▶ **What needs to be done**
Reproduce the listing below exactly, from its first line down to and including the line with "(** ** The operations on the world *)".

▶ **Material to process**
(* ===== verification/Frames.v ===== *)
(** * What the handlers leave alone

    Handlers only add to the outstanding operations: whatever the server does
    while it processes an event, the operations it has started before are still
    outstanding.  [Joint] relies on it for the logins that wait for the
    database. *)
From Stdlib Require Import ZArith Lia Strings.Byte.
From stdpp Require Import base gmap sets list strings.
From S2P Require Import Prelude MessageBuffer RateLimit Json Session World.
From S2P Require Import SessionPool Zones Invariant.
From S2P Require SessionStore.
From S2P Require Import Lifecycle SessionManager DataHandler LoginFlow Dispatcher Reading.
From S2P Require Import UdpReceive Server System.

Open Scope Z_scope.

Definition grows (w w' : World) : Prop := w_ops w `prefix_of` w_ops w'.

#[export] Instance grows_preorder : PreOrder grows.
Proof. split; [intros w; by unfold grows | intros w w1 w2; unfold grows; apply transitivity]. Qed.

(** ** The operations on the world *)

Lemma grows_same f : (forall w, w_ops (f w) = w_ops w) -> steps grows (modify f).
Proof. intros Hf. apply steps_modify. intros w. unfold grows. by rewrite Hf. Qed.

Lemma grows_with_session {A} p (f : Session -> A * Session) : steps grows (with_session p f).
Proof.
  intros w. unfold with_session, grows. destruct (w_heap w !! p) as [s |]; [| done]. by destruct (f s).
Qed.

Lemma grows_get {A} p (f : Session -> A) : steps grows (get p f).
Proof. intros w. unfold get, grows. by destruct (w_heap w !! p). Qed.

Lemma grows_alloc : steps grows alloc.
Proof. intros w. by unfold grows. Qed.

Lemma grows_start_op o : steps grows (start_op o).
Proof. intros w. unfold grows. by apply prefix_app_r. Qed.

Lemma grows_with_bucket {A} id (f : gmap Z sptr -> A * gmap Z sptr) :
  steps grows (SessionStore.with_bucket id f).
Proof.
  intros w. unfold SessionStore.with_bucket, grows. destruct (_ !! _) as [b |]; [| done]. by destruct (f b).
Qed.

Lemma grows_with_lock {A} (m : P A) : steps grows m -> steps grows (with_nickname_lock m).
Proof.
  intros Hm w. unfold with_nickname_lock. destruct (nickname_locked _); [by unfold grows |].
  specialize (Hm (w <| w_sm ::= fun sm => sm <| nickname_locked := true |> |>)).
  destruct (m _) as [r w']. exact Hm.
Qed.

Lemma grows_in_strand p (m : P unit) : steps grows m -> steps grows (in_strand p m).
Proof.
  intros Hm w. unfold in_strand. specialize (Hm (w <| w_strand := Some p |>)).
  destruct (m _) as [r w']. exact Hm.
Qed.

#[export] Hint Resolve grows_with_session grows_get grows_alloc grows_start_op grows_with_bucket : steps.
#[export] Hint Extern 1 (steps grows (modify _)) => apply grows_same; reflexivity : steps.
#[export] Hint Extern 1 (steps grows (gets _)) => apply steps_gets; exact _ : steps.
#[export] Hint Extern 2 (steps grows (with_nickname_lock _)) => apply grows_with_lock; walk : steps.
#[export] Hint Extern 2 (steps grows (in_strand _ _)) => apply grows_in_strand; walk : steps.

Section frames.
Context `{Platform}.

Lemma grows_close_session p : steps grows (close_session p).
Proof. walk. Qed.
#[local] Hint Resolve grows_close_session : steps.

Lemma grows_dispatch_strand p j : steps grows (dispatch_strand p j).
Proof. walk. Qed.
#[local] Hint Resolve grows_dispatch_strand : steps.

Lemma grows_broadcast msg id : steps grows (broadcast msg id).
Proof. walk. Qed.
#[local] Hint Resolve grows_broadcast : steps.

Lemma grows_assign_zone p z : steps grows (assign_session_to_zone p z).
Proof. walk. Qed.
#[local] Hint Resolve grows_assign_zone : steps.

Lemma grows_on_user_info_ok p nickname j : steps grows (on_user_info_ok p nickname j).
Proof. walk. Qed.
#[local] Hint Resolve grows_on_user_info_ok : steps.

Lemma grows_tcp_handler type handler p msg :
  handlers_ !! type = Some handler -> steps grows (handler p msg).
Proof.
  unfold handlers_, register_handler. intros Hh.
  repeat (apply lookup_insert_Some in Hh as [[_ <-] | [_ Hh]]; [walk |]). by rewrite lookup_empty in Hh.
Qed.

Lemma grows_udp_handler type handler p msg from :
  udp_handlers_ !! type = Some handler -> steps grows (handler p msg from).
Proof.
  unfold udp_handlers_, register_udp_handler. intros Hh.
  repeat (apply lookup_insert_Some in Hh as [[_ <-] | [_ Hh]]; [walk |]). by rewrite lookup_empty in Hh.
Qed.

Lemma grows_dispatch p msg : steps grows (dispatch p msg).
Proof.
  unfold dispatch. apply steps_catch; [exact _ | | walk]. apply steps_bind; [exact _ | walk |].
  intros type. destruct (decide _); [walk |].
  destruct (handlers_ !! type) as [handler |] eqn:Hh; [| walk].
  apply steps_catch; [exact _ | by eapply grows_tcp_handler | walk].
Qed.
#[local] Hint Resolve grows_dispatch : steps.

Lemma grows_dispatch_udp_parsed p msg from : steps grows (dispatch_udp_parsed p msg from).
Proof.
  unfold dispatch_udp_parsed. apply steps_catch; [exact _ | | walk].
  apply steps_bind; [exact _ | walk |]. intros type.
  destruct (udp_handlers_ !! type) as [handler |] eqn:Hh; [by eapply grows_udp_handler | walk].
Qed.
#[local] Hint Resolve grows_dispatch_udp_parsed : steps.

Lemma grows_read_messages fuel p : steps grows (read_messages fuel p).
Proof. induction fuel as [| fuel IH]; cbn [read_messages]; walk. Qed.
#[local] Hint Resolve grows_read_messages : steps.

Lemma grows_on_receive h ok data from : steps grows (on_receive h ok data from).
Proof. walk. Qed.

Lemma grows_on_accept socket : steps grows (on_accept socket).
Proof. walk. Qed.
#[local] Hint Resolve grows_on_receive grows_on_accept : steps.

(** No event ends an operation but the one it completes. *)
Lemma grows_handler e : steps grows (handler_of e).
Proof. destruct e; cbn [handler_of]; walk. Qed.
End frames.
(* ===== verification/Exec.v ===== *)
(** * Running handlers symbolically

    [put p s w] is the world after writing session [p].  The equations of this
    file run a sequence of operations on a session whose contents are known,
    fusing the writes; [exec_simpl] applies them.  The functional
    specifications of the following files are proved with them. *)
From Stdlib Require Import ZArith Lia.
From stdpp Require Import base gmap sets list strings.
From S2P Require Import Prelude MessageBuffer RateLimit Json Session World.

Open Scope Z_scope.

Definition put (p : sptr) (s : Session) (w : World) : World := w <| w_heap ::= <[p := s]> |>.

Lemma lookup_put p s w : w_heap (put p s w) !! p = Some s.
Proof. apply lookup_insert_eq. Qed.

Lemma lookup_put_ne p q s w : q <> p -> w_heap (put p s w) !! q = w_heap w !! q.
Proof. intros Hne. by apply lookup_insert_ne. Qed.

Lemma put_put p s t w : put p s (put p t w) = put p s w.
Proof. unfold put, set_field; cbn. by rewrite insert_insert_eq. Qed.

(** Writing back what is there changes nothing. *)
Lemma put_same p s w : w_heap w !! p = Some s -> put p s w = w.
Proof. intros Hs. unfold put, set_field; cbn. rewrite insert_id by done. by destruct w. Qed.

(** Only the heap changes. *)
Lemma put_dh p s w : w_dh (put p s w) = w_dh w.
Proof. reflexivity. Qed.
Lemma put_sm p s w : w_sm (put p s w) = w_sm w.
Proof. reflexivity. Qed.
Lemma put_zones p s w : w_zones (put p s w) = w_zones w.
Proof. reflexivity. Qed.
Lemma put_pool p s w : w_pool (put p s w) = w_pool w.
Proof. reflexivity. Qed.
Lemma put_alive p s w : w_handler_alive (put p s w) = w_handler_alive w.
Proof. reflexivity. Qed.
Lemma put_config p s w : w_config (put p s w) = w_config w.
Proof. reflexivity. Qed.
Lemma put_now p s w : w_now (put p s w) = w_now w.
Proof. reflexivity. Qed.
Lemma put_links p s w : w_links (put p s w) = w_links w.
Proof. reflexivity. Qed.

Section exec.
Context {A B : Type}.

Lemma exec_get p s w (f : Session -> A) (k : A -> P B) :
  (get p f ≫= k) (put p s w) = k (f s) (put p s w).
Proof. apply bind_get, lookup_put. Qed.

Lemma exec_upd p s w (f : Session -> Session) (k : unit -> P B) :
  (upd p f ≫= k) (put p s w) = k tt (put p (f s) w).
Proof.
  rewrite (bind_upd p f k _ s) by apply lookup_put. f_equal. apply put_put.
Qed.

Lemma exec_with_session p s w (f : Session -> A * Session) (k : A -> P B) :
  (with_session p f ≫= k) (put p s w) = k (fst (f s)) (put p (snd (f s)) w).
Proof.
  rewrite (bind_with_session p f k _ s) by apply lookup_put. f_equal. apply put_put.
Qed.

Lemma exec_weak_lock p s w (k : option sptr -> P B) :
  (weak_lock p ≫= k) (put p s w) = k (Some p) (put p s w).
Proof. unfold weak_lock. rewrite bind_gets, lookup_put. done. Qed.

Lemma bind_assoc {C} (m : P C) (f : C -> P A) (k : A -> P B) w :
  ((m ≫= f) ≫= k) w = (m ≫= (fun c => f c ≫= k)) w.
Proof. unfold mbind, M_bind, bind. by destruct (m w) as [[c | e |] w']. Qed.

(** Running a known prefix. *)
Lemma bind_run (m : P A) (k : A -> P B) w a w' :
  m w = (Ret a, w') -> (m ≫= k) w = k a w'.
Proof. intros Hm. unfold mbind, M_bind, bind. by rewrite Hm. Qed.
End exec.

Lemma exec_upd_last p s w (f : Session -> Session) : upd p f (put p s w) = (Ret tt, put p (f s) w).
Proof.
  unfold upd, with_session. rewrite lookup_put. f_equal. apply put_put.
Qed.

Lemma exec_catch_ret {A} (m : P A) h w a w' : m w = (Ret a, w') -> catch m h w = (Ret a, w').
Proof. intros Hm. unfold catch. by rewrite Hm. Qed.

Lemma run_put {A} (m : P A) p s w r :
  w_heap w !! p = Some s -> m (put p s w) = r -> m w = r.
Proof. intros Hs. by rewrite put_same. Qed.

Create Rewrite HintDb exec.
#[export] Hint Rewrite @exec_get @exec_upd @exec_with_session @exec_weak_lock
  put_dh put_sm put_zones put_pool put_alive put_config put_now put_links
  @bind_gets @bind_modify @bind_ret exec_upd_last : exec.

Ltac exec_simpl := autorewrite with exec; cbv beta.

▶ **Result of this task**
(* ===== verification/Frames.v ===== *)
(** * What the handlers leave alone

    Handlers only add to the outstanding operations: whatever the server does
    while it processes an event, the operations it has started before are still
    outstanding.  [Joint] relies on it for the logins that wait for the
    database. *)
From Stdlib Require Import ZArith Lia Strings.Byte.
From stdpp Require Import base gmap sets list strings.
From S2P Require Import Prelude MessageBuffer RateLimit Json Session World.
From S2P Require Import SessionPool Zones Invariant.
From S2P Require SessionStore.
From S2P Require Import Lifecycle SessionManager DataHandler LoginFlow Dispatcher Reading.
From S2P Require Import UdpReceive Server System.

Open Scope Z_scope.

Definition grows (w w' : World) : Prop := w_ops w `prefix_of` w_ops w'.

#[export] Instance grows_preorder : PreOrder grows.
Proof. split; [intros w; by unfold grows | intros w w1 w2; unfold grows; apply transitivity]. Qed.

(** ** The operations on the world *)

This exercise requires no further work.